I risultati della reattività fisiologica (nello specifico, la conduttanza cutanea), indicano che i tocchi sul corpo dei partecipanti induce sensazioni diverse: in particolare, il tocco proveniente dall’avatar donna induce un innalzamento della reattività quando erogato sulle zone intime. «La distinzione per orientamento sessuale e non per sesso biologico – commenta Lisi – è stato un importante valore aggiunto della nostra ricerca: la maggioranza degli studi condotti finora, infatti, ha mostrato le diverse reazioni al tocco suddividendo i partecipanti solo tra genere maschile e femminile, offrendo una visione stereotipata dell’interazione sociale».
I risultati dello studio rappresentano un importante punto di partenza per nuove sperimentazioni: «Persone con disturbo dello spettro autistico che rifiutano carezze, baci e abbracci, donne e uomini vittime di violenza sessuale e fisica potrebbero trarre un importante giovamento dall’utilizzo della realtà virtuale – spiega Martina Fusaro -. Questi individui potrebbero sperimentare le sensazioni che proverebbero con un tocco reale, senza essere realmente toccati.
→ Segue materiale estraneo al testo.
Lemma hex_digit_table z : 0 <= z < 16 ->
  is_upper_hex (ascii_upper (hex_digit z)) = true /\
  hex_value (ascii_upper (hex_digit z)) = Some z /\
  c_isspace (ascii_upper (hex_digit z)) = false.
Proof.
  intros Hz.
  assert (forallb (fun n => let z := Z.of_nat n in let d := ascii_upper (hex_digit z) in
    is_upper_hex d && bool_decide (hex_value d = Some z) && negb (c_isspace d)) (seq 0 16) = true)
    as H by (vm_compute; reflexivity).
  rewrite forallb_forall in H. specialize (H (Z.to_nat z)). rewrite Z2Nat.id in H by lia.
  destruct (andb_prop _ _ (H ltac:(apply in_seq; lia))) as [[H1 H2]%andb_prop H3].
  apply bool_decide_eq_true in H2. apply negb_true_iff in H3. done.
Qed.

Lemma byte_nibbles a : 0 <= byte_Z a / 16 < 16 /\ 0 <= byte_Z a mod 16 < 16.
Proof. byte_arith. Qed.

Lemma hex_upper_alphabet l : str_forallb is_upper_hex (hex_upper l) = true.
Proof.
  induction l as [|a l IH]; [done|]. rewrite hex_upper_cons. cbn [str_forallb].
  destruct (byte_nibbles a) as [H1 H2].
  by rewrite (proj1 (hex_digit_table _ H1)), (proj1 (hex_digit_table _ H2)), IH.
Qed.

Lemma hex_upper_hash l : length l = 32%nat -> is_hash_hex (hex_upper l) = true.
Proof. intros Hl. unfold is_hash_hex. by rewrite hex_upper_length, Hl, hex_upper_alphabet. Qed.

Lemma fromhex_hex_upper l : bytes_fromhex (hex_upper l) = Ok l.
Proof.
  unfold bytes_fromhex. induction l as [|a l IH]; [done|]. rewrite hex_upper_cons.
  destruct (byte_nibbles a) as [H1 H2].
  destruct (hex_digit_table _ H1) as (_ & V1 & S1), (hex_digit_table _ H2) as (_ & V2 & _).
  cbn [list_of_string String.list_ascii_of_string fromhex_list]. rewrite S1, V1, V2.
  change (String.list_ascii_of_string (hex_upper l)) with (list_of_string (hex_upper l)).
  rewrite IH. simpl. do 2 f_equal. apply byte_eq; byte_arith.
Qed.

(** Distinct byte strings have distinct hexadecimal texts. *)
Lemma hex_upper_inj a b : hex_upper a = hex_upper b -> a = b.
Proof. intros H. assert (Ok a = Ok b) as [= ->]; [|done]. by rewrite <-!fromhex_hex_upper, H. Qed.

Lemma is_upper_hex_upper a : is_upper_hex a = true -> ascii_upper a = a.
Proof.
  unfold is_upper_hex, ascii_upper. intros H.
  destruct ((97 <=? byte_Z a) && (byte_Z a <=? 122)) eqn:E; [lia|done].
Qed.
Lemma is_upper_hex_ascii a : is_upper_hex a = true -> is_ascii_byte a = true.
Proof. unfold is_upper_hex, is_ascii_byte. lia. Qed.

Lemma str_forallb_impl (p q : ascii -> bool) s :
  (forall a, p a = true -> q a = true) -> str_forallb p s = true -> str_forallb q s = true.
Proof.
  intros Hpq. induction s as [|a s IH]; [done|]. simpl. rewrite !andb_true_iff.
  intros [? ?]; auto.
Qed.
(* ===== verification/SessionPool.v ===== *)
(** * scripts/inspect_rpc.py: the HTTP session pool of GnoRpcClient

    The client keeps idle HTTP sessions in a LIFO queue, counts the sessions
    it has created and closes them when it is closed.  Each critical section
    guarded by [_session_state_lock], and the blocking [Queue.get] outside
    it, is one atomic operation; threads interleave these operations in any
    order.  Sessions are numbered in order of creation. *)
From Stdlib Require Import ZArith NArith Lia Ascii String SpecFloat.
From stdpp Require Import base gmap sets list strings sorting.
From S2P Require Import Prelude PyStr PyVal Codec InspectRpc.
Open Scope Z_scope.

Definition SESSION_POOL_MAX_SIZE : Z := 12.

Record pool := Pool {
  p_idle : list nat;    (* _idle_sessions, next to be taken first *)
  p_count : Z;          (* _session_count *)
  p_closed : bool;      (* _closed *)
  p_out : list nat;     (* sessions held by requests *)
  p_shut : list nat;    (* sessions on which close() was called *)
  p_next : nat          (* sessions created so far *)
}.

Definition pool_init : pool := Pool [] 0 false [] [] 0.

(** [GnoRpcClient(base_url)] *)
Definition client_init (base_url : string) : res (string * pool) :=
  _ ← raise_if (String.eqb base_url "") (RpcError "RPC URL is required");
  Ok (py_rstrip_char "/" base_url +:+ "/", pool_init).

Definition check_open (p : pool) : res unit :=
  raise_if (p_closed p) (RpcError "RPC client is closed").

(** The locked part of [_checkout_session]: a session, or nothing when the
    caller has to wait for one. *)
Definition checkout_locked (p : pool) : res (option nat * pool) :=
  if p_closed p then Raise (RpcError "RPC client is closed")
  else match p_idle p with
       | s :: idle => Ok (Some s, Pool idle (p_count p) (p_closed p) (s :: p_out p) (p_shut p) (p_next p))
       | [] =>
           if p_count p <? SESSION_POOL_MAX_SIZE then
             let s := p_next p in
             Ok (Some s, Pool [] (p_count p + 1) (p_closed p) (s :: p_out p) (p_shut p) (S s))
           else Ok (None, p)
       end.

(** [self._idle_sessions.get(timeout=...)] when the wait ends: the session
    that is idle then, or the timeout. *)
Definition checkout_wait (p : pool) : res (nat * pool) :=
  match p_idle p with
  | s :: idle => Ok (s, Pool idle (p_count p) (p_closed p) (s :: p_out p) (p_shut p) (p_next p))
  | [] => Raise (RpcError "RPC HTTP session pool exhausted")
  end.

(** [_return_session]; [cookies_ok] says whether clearing the cookies worked.
    [None] is the [queue.Full] that [put_nowait] raises. *)
Definition return_session (s : nat) (cookies_ok : bool) (p : pool) : option pool :=
  let out := List.remove Nat.eq_dec s (p_out p) in
  if cookies_ok then
    if p_closed p then
      Some (Pool (p_idle p) (p_count p - 1) true out (s :: p_shut p) (p_next p))
    else if Z.of_nat (length (p_idle p)) <? SESSION_POOL_MAX_SIZE then
      Some (Pool (s :: p_idle p) (p_count p) false out (p_shut p) (p_next p))
    else None
  else Some (Pool (p_idle p) (p_count p - 1) (p_closed p) out (s :: p_shut p) (p_next p)).

Definition close (p : pool) : pool :=
  if p_closed p then p
  else Pool [] (p_count p - Z.of_nat (length (p_idle p))) true (p_out p)
         (p_idle p ++ p_shut p) (p_next p).

(** ** Interleavings of the threads that share a client *)
Inductive pool_step : pool -> pool -> Prop :=
| step_checkout p o q : checkout_locked p = Ok (o, q) -> pool_step p q
| step_wait p s q : checkout_wait p = Ok (s, q) -> pool_step p q
| step_return p s ok q : s ∈ p_out p -> return_session s ok p = Some q -> pool_step p q
| step_close p : pool_step p (close p).

Definition pool_reachable (p : pool) : Prop := rtc pool_step pool_init p.

Record pool_inv (p : pool) : Prop := {
  inv_count : p_count p = Z.of_nat (length (p_idle p) + length (p_out p));
  inv_bound : p_count p <= SESSION_POOL_MAX_SIZE;
  inv_all : p_idle p ++ p_out p ++ p_shut p ≡ₚ seq 0 (p_next p);
  inv_closed : p_closed p = true -> p_idle p = []
}.

Lemma remove_perm (s : nat) l : s ∈ l -> NoDup l -> l ≡ₚ s :: List.remove Nat.eq_dec s l.
Proof.
  induction l as [|x l IH]; [by intros ?%elem_of_nil|]. intros Hs Hn.
  apply NoDup_cons in Hn as [Hx Hn]. simpl. destruct (Nat.eq_dec s x) as [->|Hne].
  - rewrite notin_remove; [done|]. by rewrite <-list_elem_of_In.
  - apply elem_of_cons in Hs as [?|Hs]; [done|]. rewrite perm_swap. by rewrite <-IH.
Qed.

Lemma pool_inv_NoDup p : pool_inv p -> NoDup (p_out p).
Proof.
  intros [_ _ Hall _]. assert (NoDup (p_idle p ++ p_out p ++ p_shut p)) as Hn.
  { rewrite Hall. apply NoDup_seq. }
  by apply NoDup_app in Hn as (_ & _ & (Hn & _)%NoDup_app).
Qed.

Lemma pool_inv_init : pool_inv pool_init.
Proof. by split. Qed.

Lemma pool_inv_checkout p o q : pool_inv p -> checkout_locked p = Ok (o, q) -> pool_inv q.
Proof.
  intros [Hc Hb Hall Hcl]. unfold checkout_locked.
  destruct (p_closed p) eqn:Ec; [done|]. destruct (p_idle p) as [|s idle] eqn:Ei.
  - case_match eqn:Hlt; intros [= <- <-]; [|by split; rewrite ?Ei, ?Ec].
    split; cbn [p_idle p_count p_closed p_out p_shut p_next app length] in *;
      [lia|lia| |congruence].
    by rewrite Hall, seq_S, <-Permutation_cons_append.
  - intros [= <- <-]. split; simpl in *; [lia|lia| |congruence].
    rewrite <-Hall. simpl. by rewrite <-Permutation_middle.
Qed.

Lemma pool_inv_wait p s q : pool_inv p -> checkout_wait p = Ok (s, q) -> pool_inv q.
Proof.
  intros [Hc Hb Hall Hcl]. unfold checkout_wait.
  destruct (p_idle p) as [|s' idle] eqn:Ei; [done|].
  intros [= <- <-]. split; simpl in *; [lia|lia| |].
  - rewrite <-Hall. simpl. by rewrite <-Permutation_middle.
  - intros E. by specialize (Hcl E).
Qed.

Lemma pool_inv_return p s ok q :
  pool_inv p -> s ∈ p_out p -> return_session s ok p = Some q -> pool_inv q.
Proof.
  intros Hp Hs. pose proof (remove_perm s _ Hs (pool_inv_NoDup _ Hp)) as Hr.
  destruct Hp as [Hc Hb Hall Hcl]. pose proof (Permutation_length Hr) as Hl. simpl in Hl.
  unfold return_session. revert Hr Hl.
  generalize (List.remove Nat.eq_dec s (p_out p)) as r. intros r Hr Hl H.
  repeat case_match; simplify_eq;
    (split; simpl; [lia|lia| |naive_solver]); rewrite <-Hall, Hr; simpl;
    rewrite <-?Permutation_middle; done.
Qed.

Lemma pool_inv_close p : pool_inv p -> pool_inv (close p).
Proof.
  intros Hp. unfold close. destruct (p_closed p) eqn:E; [done|].
  destruct Hp as [Hc Hb Hall Hcl]. split; simpl; [lia|lia| |done].
  rewrite <-Hall, !app_assoc. by rewrite (Permutation_app_comm (p_idle p)).
Qed.

Lemma pool_reachable_inv p : pool_reachable p -> pool_inv p.
Proof.
  intros Hr. refine (rtc_ind_r pool_inv pool_init pool_inv_init _ p Hr).
  intros y z _ Hs Hy. destruct Hs; eauto using pool_inv_checkout, pool_inv_wait,
    pool_inv_return, pool_inv_close.
Qed.

(** C9. However requests and [close] interleave, the pool never creates more
    than twelve sessions at a time, its count is exactly the idle plus the
    checked-out sessions, returning a session never overflows the queue, and
    no session leaks: once the client is closed and every request has
    returned, every session ever created has been closed exactly once. *)
Theorem session_pool_no_leak p :
  pool_reachable p ->
  p_count p = Z.of_nat (length (p_idle p) + length (p_out p)) /\
  p_count p <= SESSION_POOL_MAX_SIZE /\
  (forall s ok, s ∈ p_out p -> return_session s ok p <> None) /\
  (p_closed p = true -> p_out p = [] -> p_shut p ≡ₚ seq 0 (p_next p)).
Proof.
  intros Hr. pose proof (pool_reachable_inv p Hr) as Hp. pose proof (pool_inv_NoDup p Hp) as Hn.
  destruct Hp as [Hc Hb Hall Hcl]. split_and!; try done.
  - intros s ok Hs. pose proof (Permutation_length (remove_perm s _ Hs Hn)) as Hl. simpl in Hl.
    unfold return_session. repeat case_match; try done. lia.
  - intros Ec Eo. by rewrite (Hcl Ec), Eo in Hall.
Qed.

Lemma session_pool_no_leak_witness :
  let p := Pool [] 0 true [] [0%nat] 1 in
  pool_reachable p /\ (p_closed p = true -> p_out p = [] -> p_shut p ≡ₚ seq 0 (p_next p)).
Proof.
  intros p.
  assert (pool_reachable p) as Hr.
  { eapply rtc_l; [eapply step_checkout; reflexivity|].
    eapply rtc_l; [apply step_close|].
    eapply rtc_l; [|apply rtc_refl].
    apply (step_return _ 0%nat true); [left|reflexivity]. }
  split; [exact Hr|]. exact (proj2 (proj2 (proj2 (session_pool_no_leak p Hr)))).
Defined.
Una sorta di esperienza intermedia che, eliminando il fastidio che queste persone provano al contatto con l’altro, potrebbe restituire solo una sensazione piacevole».
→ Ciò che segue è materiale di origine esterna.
(** The failover order is exactly the suitable probes, fastest first:
    [suitable_rpc_probes] returns a permutation of the probes that are
    healthy, complete and not stale, in nondecreasing order of measured
    latency, and equally fast probes keep the configured order. *)
Theorem suitable_rpc_probes_sorted probes :
  suitable_rpc_probes probes ≡ₚ List.filter suitable probes /\
  StronglySorted (fun a b => ~ key_lt (dur_key (probe_duration b)) (dur_key (probe_duration a)))
    (suitable_rpc_probes probes) /\
  exists order : list (nat * probe),
    map snd order = suitable_rpc_probes probes /\
    Forall (fun ip => probes !! ip.1 = Some ip.2) order /\
    StronglySorted (fun a b => rank_leb a b = true) order.
Proof.
  unfold suitable_rpc_probes.
  pose proof (sort_by_sorted _ rank_leb_total rank_leb_trans
    (List.filter (fun ip => suitable ip.2) (enumerate probes))) as Hs.
  split_and!.
  - rewrite <-(filter_enumerate_snd suitable). apply Permutation_map, sort_by_perm.
  - induction Hs as [|[i p] l _ IH Hf]; [constructor|]. simpl. constructor; [done|].
    rewrite Forall_map. eapply Forall_impl; [exact Hf|].
    intros [j q] H. apply rank_leb_spec in H. simpl in *.
    unfold key_lt in *. intros Hk. destruct H as [H|[H _]]; [lia|]. rewrite H in Hk. lia.
  - eexists. split; [reflexivity|]. split; [|exact Hs].
    apply Forall_forall. intros [i p] Hip. apply elem_of_sort_by in Hip.
    by apply elem_of_filter_enumerate in Hip as [? _].
Qed.
Definition normalize_body (candidate : val) : res summary :=
  match candidate with
  | VDict c =>
      _ ← require (forallb (fun k => dict_has k c) REQUIRED_FIELDS) (ValueError "missing summary fields");
      let ps := dget c "parse_status" in
      _ ← require (py_eq (dget c "schema_version") (VInt SCHEMA_VERSION))
            (ValueError "unsupported summary version or status");
      known ← py_in_set ps (map VStr PARSE_STATUSES);
      _ ← require known (ValueError "unsupported summary version or status");
      match dget c "messages_truncated" with
      | VBool truncated =>
          count ← check_count (dget c "message_count");
          match dget c "primary" with
          | VDict primary =>
              _ ← require (forallb (fun k => dict_has k primary) REQUIRED_PRIMARY_FIELDS)
                    (ValueError "invalid primary summary");
              match dget c "messages" with
              | VList messages =>
                  _ ← raise_if (match count with Some n => n <? Z.of_nat (length messages) | None => false end)
                        (ValueError "message count is smaller than supplied messages");
                  normalized ← mapM_res normalize_message (take MAX_MESSAGES messages);
                  family ← text (dget c "chain_family") MAX_TOKEN_LENGTH;
                  ty ← text (dget primary "type") MAX_TYPE_LENGTH;
                  category ← text (dget primary "category") MAX_TOKEN_LENGTH;
                  action ← text (dget primary "action") MAX_TOKEN_LENGTH;
                  label ← text (dget primary "label") MAX_LABEL_LENGTH;
                  let s := Summary family (default "" (as_str ps)) count
                    (truncated || Nat.ltb MAX_MESSAGES (length messages)
                     || match count with Some n => Z.of_nat (length normalized) <? n | None => false end)
                    ty category action label normalized in
                  s' ← shrink (length normalized) s;
                  size ← summary_size_bytes (summary_val s');
                  _ ← raise_if (MAX_SUMMARY_BYTES <? size) (ValueError "summary exceeds total size limit");
                  Ok s'
              | _ => Raise (ValueError "invalid messages")
              end
          | _ => Raise (ValueError "invalid primary summary")
          end
      | _ => Raise (ValueError "invalid truncation marker")
      end
  | _ => Raise (ValueError "missing summary fields")
  end.

(** [except (KeyError, TypeError, ValueError): return generic_summary(...)] *)
Definition normalize_record (candidate : val) (fallback_status : string) : res summary :=
  match normalize_body candidate with
  | Ok s => Ok s
  | Raise e => if isinstance_KeyError e || isinstance_TypeError e || isinstance_ValueError e
               then Ok (generic_record fallback_status) else Raise e
  end.
Definition normalize_summary (candidate : val) (fallback_status : string) : res val :=
  summary_val <$> normalize_record candidate fallback_status.
End runtime.

(** ** Properties *)

(** The exceptions [normalize_summary] turns into the generic summary. *)
Definition caught (e : exc) : bool := isinstance_KeyError e || isinstance_TypeError e || isinstance_ValueError e.

Lemma ValueError_caught e : isinstance_ValueError e = true -> caught e = true.
Proof. unfold caught. intros ->. apply orb_true_r. Qed.
#[export] Hint Resolve ValueError_caught : raises.

(** What every normalized summary satisfies. *)
Definition text_ok (limit : Z) (s : string) : Prop := s <> "" /\ py_len s <= limit.
Definition field_ok (kv : string * val) : Prop :=
  text_ok MAX_TOKEN_LENGTH kv.1 /\
  match kv.2 with
  | VStr s => text_ok (text_limit kv.1) s
  | VNone | VBool _ => True
  | VInt z => Z.abs z < 2 ^ MAX_INTEGER_BITS
  | VFloat f => isfinite f = true
  | VList _ | VDict _ => False
  end.
Definition message_ok (m : list (string * val)) : Prop :=
  (length m <= MAX_MESSAGE_FIELDS)%nat /\ NoDup (dict_keys m) /\ Forall field_ok m.
Record summary_ok `{PyRuntime} (s : summary) : Prop := {
  so_status : sm_parse_status s ∈ PARSE_STATUSES;
  so_family : text_ok MAX_TOKEN_LENGTH (sm_chain_family s);
  so_type : text_ok MAX_TYPE_LENGTH (sm_type s);
  so_category : text_ok MAX_TOKEN_LENGTH (sm_category s);
  so_action : text_ok MAX_TOKEN_LENGTH (sm_action s);
  so_label : text_ok MAX_LABEL_LENGTH (sm_label s);
  so_count : forall n, sm_message_count s = Some n ->
    Z.of_nat (length (sm_messages s)) <= n <= MAX_MESSAGE_COUNT;
  so_messages : (length (sm_messages s) <= MAX_MESSAGES)%nat;
  so_message : Forall message_ok (sm_messages s);
  so_size : exists n, summary_size_bytes (summary_val s) = Ok n /\ n <= MAX_SUMMARY_BYTES
}.
(* ===== verification/Parsers.v ===== *)
(** * indexer/parsers.py: normalized records of one height

    Transactions, block identifiers, votes and execution results, read from
    the four payloads of a height.  The transaction decoder is the interface
    [TransactionDecoder] (Decoder.v has the implementation): decoding threads
    the decoder's state and may fail with any exception. *)
From Stdlib Require Import ZArith NArith Lia Ascii String SpecFloat.
From stdpp Require Import base gmap sets list strings sorting.
From S2P Require Import Prelude PyStr PyVal Codec InspectRpc Summary.
Open Scope Z_scope.

(** [class TransactionDecoder(Protocol)]: [decode(tx_base64, length)]. *)
Class TransactionDecoder (D : Type) := {
  decode : string -> Z -> D -> res (option val) * D
}.

Definition ZERO_HASHES : list val :=
  map VStr [""; "AA=="; "AAA="; "AAAA"; "AAAAAAAAAAAAAAAAAAAAAAAAAAAAAAAAAAAAAAAAAAA="].

(** [class NormalizedBlockID] *)
Record NormalizedBlockID := {
  hash_base64 : option string;
  hash_hex : option string;
  parts_total : option Z;
  parts_hash_base64 : option string;
  parts_hash_hex : option string;
  is_zero : bool
}.

(** The dict [parse_tx] returns. *)
Record parsed_tx := {
  px_index : Z;
  px_raw_base64 : string;
  px_raw_base64_length : Z;
  px_decoded_bytes : option bytes;
  px_decoded_byte_length : option Z;
  px_decode_status : string;
  px_tx_hash_hex : option string;
  px_payload_summary : val
}.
Al di là delle ipotesi applicative, i ricercatori hanno già programmato lo step successivo: «Nei prossimi mesi inaugureremo un progetto per la riduzione del dolore cronico, come ad esempio quello provocato dalla fibromialgia. Chi soffre di questa patologia – spiega la ricercatrice – percepisce il tocco come fastidioso a causa del dolore diffuso sul corpo. Immergere questi pazienti nella realtà virtuale eliminerebbe il contatto fisico, che potrebbe solo acuire il dolore già provato per la malattia, donando, invece, tutti i benefici che possono derivare da una carezza o da un abbraccio, capaci non solo di consolare – conclude Fusaro – ma anche di alleviare le sofferenze».